WHAT NEEDS TO BE DONE
In the listing that follows, count the lines that include "None", and answer with the total alone.

= Beginning of Section =

(** ** The host: operations on the world *)

Definition emit (e : Event) (w : World) : World :=
  mkWorld (caches w) (heap w) (log w ++ [e]) (pending w).

Definition set_caches (cs : CacheStorage) (w : World) : World :=
  mkWorld cs (heap w) (log w) (pending w).

(** [response.bodyUsed] *)
Definition bodyUsed (r : Response) (w : World) : bool :=
  bool_decide (heap w !! rid r = Some true).

Definition consume (r : Response) (w : World) : World :=
  mkWorld (caches w) (<[rid r := true]> (heap w)) (log w) (pending w).

(** A new response object, its body unread. *)
Definition alloc (d : Snapshot) (w : World) : Response * World :=
  (mkResponse (length (heap w)) d,
   mkWorld (caches w) (heap w ++ [false]) (log w) (pending w)).

Definition detach (t : Task) : Promise unit :=
  fun w => (Fulfilled tt,
            mkWorld (caches w) (heap w) (log w) (pending w ++ [t])).

(** [fetch(arg)] *)
Definition fetch (env : Env) (a : FetchArg) : Promise Response :=
  fun w =>
    let w1 := emit (EvFetch a) w in
    match network env a with
    | Fulfilled d => let '(r, w2) := alloc d w1 in (Fulfilled r, w2)
    | Rejected e => (Rejected e, w1)
    end.

(** [response.clone()]: throws a TypeError when the body was already read. *)
Definition clone (r : Response) : Promise Response :=
  fun w =>
    if bodyUsed r w then (Rejected "TypeError: body already used", w)
    else let '(c, w1) := alloc (data r) w in
         (Fulfilled c, emit (EvClone (rid r) (rid c)) w1).

(** [caches.open(name)]: the handle of a partition is its name. *)
Definition caches_open (name : string) : Promise string :=
  fun w => (Fulfilled name,
            set_caches (cs_open name (caches w)) (emit (EvCachesOpen name) w)).

(** [caches.keys()] *)
Definition caches_keys : Promise (list string) :=
  fun w => (Fulfilled (cs_keys (caches w)), emit EvCachesKeys w).

(** [caches.delete(name)]: resolves to whether the partition existed. *)
Definition caches_delete (name : string) : Promise bool :=
  fun w => (Fulfilled (bool_decide (is_Some (cs_find name (caches w)))),
            set_caches (cs_delete name (caches w)) (emit (EvCachesDelete name) w)).

Definition found (o : option Snapshot) : Promise (option Response) :=
  fun w => match o with
           | Some d => let '(r, w1) := alloc d w in (Fulfilled (Some r), w1)
           | None => (Fulfilled None, w)
           end.

(** [caches.match(request)]: resolves to [undefined] ([None]) on a miss. *)
Definition caches_match (key : string) : Promise (option Response) :=
  fun w => found (cs_match key (caches w)) (emit (EvCachesMatch key) w).

(** [cache.match(request)] *)
Definition cache_match (cache key : string) : Promise (option Response) :=
  fun w => found (entry cache key (caches w)) (emit (EvCacheMatch cache key) w).

(** [cache.put(key, response)]: rejects when the body was already read or when
    the host refuses the store; otherwise reads the body and writes the entry. *)
Definition cache_put (env : Env) (cache key : string) (r : Response)
  : Promise JSValue :=
  fun w =>
    let w1 := emit (EvCachePut cache key (rid r)) w in
    if bodyUsed r w1 then (Rejected "TypeError: body already used", w1)
    else if put_refused env cache key (data r) then (Rejected "put refused", w1)
    else (Fulfilled undefined,
          set_caches (cs_put cache key (data r) (caches w1)) (consume r w1)).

= End of Section =

RESULT OF THIS EXERCISE
2